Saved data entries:

(* ===== verification/TabProofs.v ===== *)
(** * The table library: [table.sort] on numbers and [table.remove]

    The default order of numbers is a strict weak order but for NaN, [sort_comp] with no
    order function compares by it, and so [sort] puts the elements 1 .. [n] of its table
    in order.  [table.remove] takes an element out and moves the ones above it down. *)

From stdpp Require Import gmap.
From Stdlib Require Import SpecFloat.
From S2P Require Import Prelude Number Opcodes Object Table TableInv TableSizes Heap Tm Gc Func GcSweep HeapString State Mach VmOps Do Execute Api AuxLib TabLib GcLogic StackView TabState Samples SortProofs.

(** ** The order of numbers *)

Definition is_num (v : TValue) : Prop := exists x, v = VNumber x /\ x <> S754_nan.

Definition num_lt (v w : TValue) : bool :=
  match v, w with VNumber a, VNumber b => gafqi_numlt a b | _, _ => false end.

(** numbers are ordered by their class and sign first *)
Definition rank (x : spec_float) : Z :=
  match x with
  | S754_infinity true => -2 | S754_finite true _ _ => -1 | S754_zero _ => 0
  | S754_finite false _ _ => 1 | S754_infinity false => 2 | S754_nan => 3
  end.

(** then by a pair of integers *)
Definition weight (x : spec_float) : Z * Z :=
  match x with
  | S754_finite s m e => if s then (- e, - Zpos m) else (e, Zpos m)
  | _ => (0, 0)
  end.

Definition sf_lt (x y : spec_float) : Prop :=
  rank x < rank y \/ rank x = rank y /\ ((weight x).1 < (weight y).1 \/ (weight x).1 = (weight y).1 /\ (weight x).2 < (weight y).2).

Lemma numlt_spec x y : x <> S754_nan -> y <> S754_nan -> gafqi_numlt x y = true <-> sf_lt x y.
Proof.
  intros Hx Hy. unfold gafqi_numlt, SFltb, sf_lt.
  destruct x as [[]|[]| |[] ma ea], y as [[]|[]| |[] mb eb]; try done; cbn [SFcompare rank weight fst snd];
    try (split; [done|lia] || (split; [lia|done])).
  all: change (Pos.compare_cont Eq ma mb) with (Pos.compare ma mb).
  all: destruct (Z.compare_spec ea eb); try (split; [done|lia] || (split; [lia|done])).
  all: destruct (Pos.compare_spec ma mb); simpl; split; try done; lia.
Qed.

#[export] Instance num_lt_weak : StrictWeak is_num num_lt.
Proof.
  split.
  - intros x y (a & -> & Ha) (b & -> & Hb) E. apply not_true_iff_false. intros E'. simpl in E, E'.
    apply numlt_spec in E, E'; [|done..]. unfold sf_lt in *. lia.
  - intros x y z (a & -> & Ha) (b & -> & Hb) (c & -> & Hc) E1 E2. apply not_true_iff_false in E1, E2.
    apply not_true_iff_false. intros E'. simpl in *. rewrite numlt_spec in E1, E2, E' by done. unfold sf_lt in *. lia.
Qed.
(* ===== verification/LoadProofs.v ===== *)
(** * Loaded functions

    [install] (Load.v) keeps the invariant of the collector, in every phase, and the
    prototype that it puts in the memory is the one that the parser or the undumper gave:
    reading it back, as [gafq_dump] does, gives the same function.  The stack of a thread is
    written without a barrier.  [gafqL_loadbuffer] on a dumped function and on what is
    rejected. *)

From stdpp Require Import gmap sets.
From S2P Require Import Prelude Number Object Opcodes Proto Table StringTable Zio CheckCode Dump DumpProofs Heap Tm Gc Func GcSweep HeapString State Mach VmOps Do DoProofs Api AuxLib Load GcLogic GcInv GcMark GcTraverse GcPropagate GcLinks GcAtomic GcPhase GcLists GcSwept GcFree GcSweepLoop GcStep GcFinalize GcAlloc GcSafety StateProofs Samples.

(** ** A white object is filled

    An object that the collector has not reached gets its contents. *)

(** the objects that are made empty and filled afterwards *)
Definition fills (b b' : Body) : Prop :=
  match b, b' with
  | BProto _, BProto _ | BLClosure _ _ _, BLClosure _ _ _ => True
  | _, _ => False
  end.

Section Fill.
Context (L : pointer) (g : GState) (p : pointer) (m : Z) (b b' : Body).
Hypothesis E : heap g !! p = Some (mkObj m b).
Hypothesis White : iswhite m = true.
Hypothesis Kind : fills b b'.
Hypothesis Ok : body_ok g b'.
Hypothesis Refs : Forall (safe_ref g) (body_refs g b').

Definition filled : GState := on_heap (insert p (mkObj m b')) g.

Lemma fills_links : links_same b b' /\ body_tt b' = body_tt b.
Proof. by destruct b, b'. Qed.

Lemma filled_at q : q <> p -> heap filled !! q = heap g !! q.
Proof. intros Hq. by apply lookup_insert_ne. Qed.

Lemma filled_cases q x : heap filled !! q = Some x -> q = p /\ x = mkObj m b' \/ q <> p /\ heap g !! q = Some x.
Proof.
  destruct (decide (q = p)) as [->|Hne]; [|rewrite filled_at by done; auto].
  unfold filled. simpl. rewrite lookup_insert_eq. intros [= <-]. by left.
Qed.
(** * The authentication adapter of discord-clone over its relational schema

    A shallow embedding of [src/server/auth.ts] ([mySqlDrizzleAdapter]) and of
    the four tables of [src/server/db/schema.ts] it talks to.

    - A table is the list of its rows and [select] yields the matching rows
      in the order of that list, so that [res[0]] is the first of them. The
      source's selects have no [ORDER BY]: which of several matching rows the
      engine yields first is its own business, and the theorems that pick one
      row out of a selection do so under the primary key, where one row
      matches.
    - A statement is a function from the world to an outcome and a new world;
      an [async] method is the sequence of its awaited statements, and a
      rejected promise is the outcome [Throws].
    - The engine enforces the primary keys the schema declares: an [insert]
      whose key is already taken is rejected with a duplicate-entry error.
    - The engine enforces the foreign keys the schema declares, which all
      point at [users.id]: from [sessions.userId], [accounts.userId] and
      [posts.createdById]. A row that names no stored user is not inserted,
      a [userId] is not changed to one, and a user that a row names is not
      deleted. The store itself may hold a row whose user is missing, which
      the left join of [getUserByAccount] reckons with.
    - Column values are compared with Leibniz equality and stored as given. *)

From Stdlib Require Import ZArith String.
From stdpp Require Import base decidable option list strings.

Local Open Scope string_scope.
Local Open Scope list_scope.

(** ** JavaScript values that may be missing *)

Inductive js (A : Type) : Type :=
  | undefined : js A
  | null : js A
  | val (a : A) : js A.
Arguments undefined {A}.
Arguments null {A}.
Arguments val {A} a.

Module Js.

(** [x ?? d] *)
Definition nullish {A} (x d : js A) : js A :=
  match x with
  | undefined | null => d
  | val _ => x
  end.

(** [res[0]] on an array *)
Definition first {A} (res : list A) : js A :=
  match res !! 0%nat with
  | Some r => val r
  | None => undefined
  end.

(** A string property that passes [if (!x) throw]: neither missing nor
    empty. *)
Definition truthy (x : js string) : option string :=
  match x with
  | undefined | null => None
  | val s => if decide (s = "") then None else Some s
  end.

(** [!x] on a string *)
Definition not_string (x : js string) : bool :=
  bool_decide (truthy x = None).

(** A nullable column receiving an optional property: [undefined] falls back
    on the column default, which is NULL when the schema gives none. *)
Definition column {A} (x : js A) : option A :=
  match x with
  | undefined | null => None
  | val a => Some a
  end.

(** [update ... set] skips a property that is [undefined]. *)
Definition set_nullable {A} (x : js A) (old : option A) : option A :=
  match x with
  | undefined => old
  | null => None
  | val a => Some a
  end.

Definition set_required {A} (x : option A) (old : A) : A :=
  match x with
  | None => old
  | Some a => a
  end.

End Js.

(** ** Rows of the schema *)

Module User.
Record t : Type := Row {
  id : string;
  name : option string;
  email : string;
  emailVerified : option Z;
  image : option string }.
Global Instance eq_dec : EqDecision t.
Proof. solve_decision. Defined.
End User.

Module Account.
Record t : Type := Row {
  userId : string;
  type : string;
  provider : string;
  providerAccountId : string;
  refresh_token : option string;
  access_token : option string;
  expires_at : option Z;
  token_type : option string;
  scope : option string;
  id_token : option string;
  session_state : option string }.
Global Instance eq_dec : EqDecision t.
Proof. solve_decision. Defined.
End Account.

Module Session.
Record t : Type := Row {
  sessionToken : string;
  userId : string;
  expires : Z }.
Global Instance eq_dec : EqDecision t.
Proof. solve_decision. Defined.
End Session.

Module VerificationToken.
Record t : Type := Row {
  identifier : string;
  token : string;
  expires : Z }.
Global Instance eq_dec : EqDecision t.
Proof. solve_decision. Defined.
End VerificationToken.

(** The adapter leaves the posts alone; they count because [createdById]
    references [users.id]. *)
Module Post.
Record t : Type := Row {
  id : Z;
  name : option string;
  createdById : string;
  createdAt : Z;
  updatedAt : option Z }.
Global Instance eq_dec : EqDecision t.
Proof. solve_decision. Defined.
End Post.

(** ** The store and the world around it *)

Record Store : Type := MkStore {
  users_rows : list User.t;
  accounts_rows : list Account.t;
  sessions_rows : list Session.t;
  verificationTokens_rows : list VerificationToken.t;
  posts_rows : list Post.t }.

(** [cuid] is what [createId] of [@paralleldrive/cuid2] hands out at each of
    its calls, [cuid_calls] counts the calls made so far. *)
Record World : Type := MkWorld {
  db : Store;
  cuid : nat → string;
  cuid_calls : nat }.

Definition with_db (s : Store) (w : World) : World :=
  {| db := s; cuid := cuid w; cuid_calls := cuid_calls w |}.

(** ** Outcomes *)

Inductive exn : Type :=
  | Error (message : string)
  | ER_DUP_ENTRY (table : string)
  | ER_NO_REFERENCED_ROW_2 (table : string)
  | ER_ROW_IS_REFERENCED_2 (table : string).

Inductive outcome (A : Type) : Type :=
  | Returns (a : A)
  | Throws (e : exn).
Arguments Returns {A} a.
Arguments Throws {A} e.

Definition Async (A : Type) : Type := World → outcome A * World.

Definition ret {A} (a : A) : Async A := λ w, (Returns a, w).

Definition throw {A} (e : exn) : Async A := λ w, (Throws e, w).

Definition bind {A B} (m : Async A) (k : A → Async B) : Async B :=
  λ w, match m w with
       | (Returns a, w') => k a w'
       | (Throws e, w') => (Throws e, w')
       end.

Definition try_catch {A} (body : Async A) (handler : exn → Async A) : Async A :=
  λ w, match body w with
       | (Returns a, w') => (Returns a, w')
       | (Throws e, w') => handler e w'
       end.

Definition then_ {A B} (m : Async A) (f : A → B) : Async B :=
  bind m (λ a, ret (f a)).

Global Instance Async_bind : MBind Async := λ A B k m, bind m k.
Global Instance Async_ret : MRet Async := λ A a, ret a.

Definition createId : Async string :=
  λ w, (Returns (cuid w (cuid_calls w)),
        {| db := db w; cuid := cuid w; cuid_calls := S (cuid_calls w) |}).

(** ** Tables ([dbSchema]) *)

(** [foreign_key] is the user id a row references, if its table has a
    [.references(() => users.id)] column; [referenced] tells whether a row of
    another table references the row. *)
Record table (R : Type) : Type := Table {
  tableName : string;
  key : Type;
  key_eq_dec : EqDecision key;
  primaryKey : R → key;
  rows : Store → list R;
  set_rows : list R → Store → Store;
  foreign_key : R → option string;
  referenced : Store → R → bool }.
Arguments Table {R} tableName key {key_eq_dec} primaryKey rows set_rows
  foreign_key referenced.
Arguments tableName {R} t.
Arguments key {R} t.
Arguments key_eq_dec {R} t.
Arguments primaryKey {R} t r.
Arguments rows {R} t s.
Arguments set_rows {R} t l s.
Arguments foreign_key {R} t r.
Arguments referenced {R} t s r.
Global Existing Instance key_eq_dec.

Module dbSchema.

(** [mysqlTableCreator((name) => `discord-clone_${name}`)] *)
Definition createTable (name : string) : string :=
  String.append "discord-clone_" name.

Definition users : table User.t :=
  Table (createTable "user") string User.id users_rows
    (λ l s, {| users_rows := l; accounts_rows := accounts_rows s;
               sessions_rows := sessions_rows s;
               verificationTokens_rows := verificationTokens_rows s;
               posts_rows := posts_rows s |})
    (λ _, None)
    (λ s u, bool_decide
              (User.id u ∈ (Session.userId <$> sessions_rows s)
                           ++ (Account.userId <$> accounts_rows s)
                           ++ (Post.createdById <$> posts_rows s))).

Definition accounts : table Account.t :=
  Table (createTable "account") (string * string)
    (λ a, (Account.provider a, Account.providerAccountId a)) accounts_rows
    (λ l s, {| users_rows := users_rows s; accounts_rows := l;
               sessions_rows := sessions_rows s;
               verificationTokens_rows := verificationTokens_rows s;
               posts_rows := posts_rows s |})
    (λ a, Some (Account.userId a))
    (λ _ _, false).

Definition sessions : table Session.t :=
  Table (createTable "session") string Session.sessionToken sessions_rows
    (λ l s, {| users_rows := users_rows s; accounts_rows := accounts_rows s;
               sessions_rows := l;
               verificationTokens_rows := verificationTokens_rows s;
               posts_rows := posts_rows s |})
    (λ x, Some (Session.userId x))
    (λ _ _, false).

Definition verificationTokens : table VerificationToken.t :=
  Table (createTable "verificationToken") (string * string)
    (λ v, (VerificationToken.identifier v, VerificationToken.token v))
    verificationTokens_rows
    (λ l s, {| users_rows := users_rows s; accounts_rows := accounts_rows s;
               sessions_rows := sessions_rows s;
               verificationTokens_rows := l;
               posts_rows := posts_rows s |})
    (λ _, None)
    (λ _ _, false).

End dbSchema.

(** ** The foreign keys of the schema

    [sessions.userId], [accounts.userId] and [posts.createdById] are declared
    with [.references(() => users.id)]. *)

(** [id] is the id of a stored user. *)
Definition names_user (id : string) (s : Store) : Prop :=
  id ∈ User.id <$> users_rows s.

- TASK STATEMENT
Write down again, exactly as given, only the lines above that fall from the line with "From S2P Require Import Prelude Number Opcodes" to the line with "all: destruct (Z.compare_spec", inclusive.

- SOLVED EXERCISE
From S2P Require Import Prelude Number Opcodes Object Table TableInv TableSizes Heap Tm Gc Func GcSweep HeapString State Mach VmOps Do Execute Api AuxLib TabLib GcLogic StackView TabState Samples SortProofs.

(** ** The order of numbers *)

Definition is_num (v : TValue) : Prop := exists x, v = VNumber x /\ x <> S754_nan.

Definition num_lt (v w : TValue) : bool :=
  match v, w with VNumber a, VNumber b => gafqi_numlt a b | _, _ => false end.

(** numbers are ordered by their class and sign first *)
Definition rank (x : spec_float) : Z :=
  match x with
  | S754_infinity true => -2 | S754_finite true _ _ => -1 | S754_zero _ => 0
  | S754_finite false _ _ => 1 | S754_infinity false => 2 | S754_nan => 3
  end.

(** then by a pair of integers *)
Definition weight (x : spec_float) : Z * Z :=
  match x with
  | S754_finite s m e => if s then (- e, - Zpos m) else (e, Zpos m)
  | _ => (0, 0)
  end.

Definition sf_lt (x y : spec_float) : Prop :=
  rank x < rank y \/ rank x = rank y /\ ((weight x).1 < (weight y).1 \/ (weight x).1 = (weight y).1 /\ (weight x).2 < (weight y).2).

Lemma numlt_spec x y : x <> S754_nan -> y <> S754_nan -> gafqi_numlt x y = true <-> sf_lt x y.
Proof.
  intros Hx Hy. unfold gafqi_numlt, SFltb, sf_lt.
  destruct x as [[]|[]| |[] ma ea], y as [[]|[]| |[] mb eb]; try done; cbn [SFcompare rank weight fst snd];
    try (split; [done|lia] || (split; [lia|done])).
  all: change (Pos.compare_cont Eq ma mb) with (Pos.compare ma mb).
  all: destruct (Z.compare_spec ea eb); try (split; [done|lia] || (split; [lia|done])).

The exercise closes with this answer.